Even if they barely squeaked to victory on Election Day, incumbent members of Congress who hung on will cash in in a big way when they retire or lose their seats, thanks to the effect of federal pension rules on the 25 percent pay raise the politicians will get in January.

Rank-and-file federal workers are due to receive increases of 4.1 percent next year. Federal and military retirees and Social Security recipients will get 5.4 percent cost-of-living adjustments in January.

Federal retirement benefits are based on length of service and the retiree's highest three-year average salary.

In January, pay for members of Congress jumps to $125,100 a year. Both House members, who are elected for two-year terms, and senators, who are elected for six years, will benefit under the salary averaging rule.

The National Taxpayers Union estimates that veteran House members who serve another two years will, thanks to the averaging formula, get an extra $400,000 in pension benefits. Some will get an additional $2 million because of the 1991 raise, the organization says.

Members of the Senior Executive Service, whose pay is linked to congressional raises, also will benefit, even if they work only a few days after their proposed raises take effect. The SES increase won't be official until President Bush issues an executive order, which he is expected to do next month.

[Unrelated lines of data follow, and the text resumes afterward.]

(** * Fragments *)

Record streamOk (t : redactionTokenStream) : Prop := {
  ok_limit : 5 <= limitOf t;
  ok_idle : streamPending t = false -> t = reset t;
  ok_prefix : 0 <= st_prefix t <= 5
}.

Lemma streamOk_reset t : streamOk t -> streamOk (reset t).
Proof. intros [? ? ?]. split; [done|done|cbn; lia]. Qed.

Lemma append_ok raw decoded t t' : append raw decoded t = Some t' -> raw <> [] ->
  streamPending t' = true /\ limitOf t' = limitOf t /\ st_prefix t' = st_prefix t /\ st_raw t' = st_raw t ++ raw.
Proof.
  unfold append. case_if; [done|]. intros Ht%(inj Some) Hr. subst t'. split; [|done]. unfold streamPending. cbn.
  destruct (st_raw t); [by destruct raw|done].
Qed.

Lemma streamOk_pending t u : streamOk t -> limitOf u = limitOf t -> streamPending u = true -> 0 <= st_prefix u <= 5 -> streamOk u.
Proof. intros [? ? ?] ? ? ?. split; [lia|congruence|done]. Qed.

Lemma keep_ok t out t' out' : streamOk t -> keep restore t out = Some (t', out') -> streamOk t'.
Proof. intros Hok [-> _]%keep_reset. by apply streamOk_reset. Qed.

Lemma pushUnitBody_ok again t out c t' out' :
  (forall u o u' o', streamOk u -> again u o [c] [c] = Some (u', o') -> streamOk u') ->
  streamOk t -> pushUnitBody restore again quoted t out [c] [c] = Some (t', out') -> streamOk t'.
Proof.
  intros Hag Hok. pose proof (streamOk_reset t Hok) as Hreset. pose proof (ok_prefix t Hok) as Hp.
  assert (forall u u', limitOf u = limitOf t -> st_prefix u = st_prefix t -> append [c] [c] u = Some u' -> streamOk u') as Happ.
  { intros u u' E1 E2 (E3 & E4 & E5 & _)%append_ok; [|done].
    apply (streamOk_pending t); [done|congruence|done|rewrite E5, E2; done]. }
  unfold pushUnitBody. cbn [andb]. destruct (Z.ltb_spec (st_prefix t) 5) as [Hlt|Hge].
  - destruct (bool_decide _).
    + destruct (append _ _ t) as [u|] eqn:Ha; [|done]. intros [= <- <-]. apply append_ok in Ha as (E1 & E2 & E3 & _); [|done].
      apply (streamOk_pending t); [done|done|done|cbn; lia].
    + destruct (streamPending t); [by apply Hag|]. by intros [= <- <-].
  - destruct (negb (st_body t)).
    + destruct (isDigit c).
      { destruct (append _ _ _) as [u|] eqn:Ha; [|done]. intros [= <- <-].
        apply Happ in Ha; [done|unfold countDigit; by repeat case_match..]. }
      destruct (_ && _); [|by apply Hag]. destruct (append _ _ _) as [u|] eqn:Ha; [|done]. apply Happ in Ha as Hu; [|done..].
      destruct (_ || _); [intros Hk; by apply (keep_ok u out t' out')|]. intros [= <- <-]. apply append_ok in Ha as (E1 & E2 & E3 & _); [|done].
      apply (streamOk_pending u); [done|done|done|cbn; lia].
    + destruct (negb _).
      { destruct (keep restore t out) as [[u o]|] eqn:Hk; [|done]. apply Hag, (keep_ok t out u o Hok Hk). }
      destruct (append _ _ _) as [u|] eqn:Ha; [|done]. apply Happ in Ha as Hu; [|done..].
      apply append_ok in Ha as (E1 & E2 & E3 & _); [|done].
      assert (streamOk (setRemaining (st_remaining u - 1) u)) as Hr by (apply (streamOk_pending u); done || (cbn; lia)).
      destruct (negb _); [by intros [= <- <-]|]. destruct (restore _); [|done].
      case_bool_decide; intros [= <- <-]; apply streamOk_reset; [done|].
      apply (streamOk_pending u); done || (cbn; lia).
Qed.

The raises would give a big break to SES members, even if they delay departure from December to January to cash in unused annual leave. Annual leave is figured at the current salary rate, not what it was worth when it was earned. Under the proposed pay raises, SES pay -- which now ranges from $87,000 to $108,300 -- would go next year to $101,300 to $138,900.

The increases would increase instantly the value of each SES member's annual leave by between 13 percent and 25 percent, depending on grade level. What a difference a day makes! Virginia Insurance Session

Health insurance expert Gordon Brown is scheduled to speak Friday at a luncheon and insurance seminar sponsored by the Virginia Federation of the National Association of Retired Federal Employees. The meeting is scheduled for 11:30 a.m. at the Best Western Motel in Winchester, Va. For details, call Anna Argenbright at 703-662-6730. Brown is author of the "Open Season Guide," which is aimed at helping workers and retirees pick the best insurance plan during the hunting season, which ends Dec. 10. $500 Penalty

That's what workers and many retirees could face in 1991 if they fail to get prior approval for non-emergency hospitalization. Retirees with Medicare Part A (hospital insurance) and people hospitalized outside the United States don't need advance clearance. But others would face a $500 penalty.

Insurance companies are planning to set up toll-free telephone numbers for calls seeking clearance. It should be sought at least seven days before the hospitalization. The clearance requirement is new to the federal health program, but it has been standard in private health plans for years.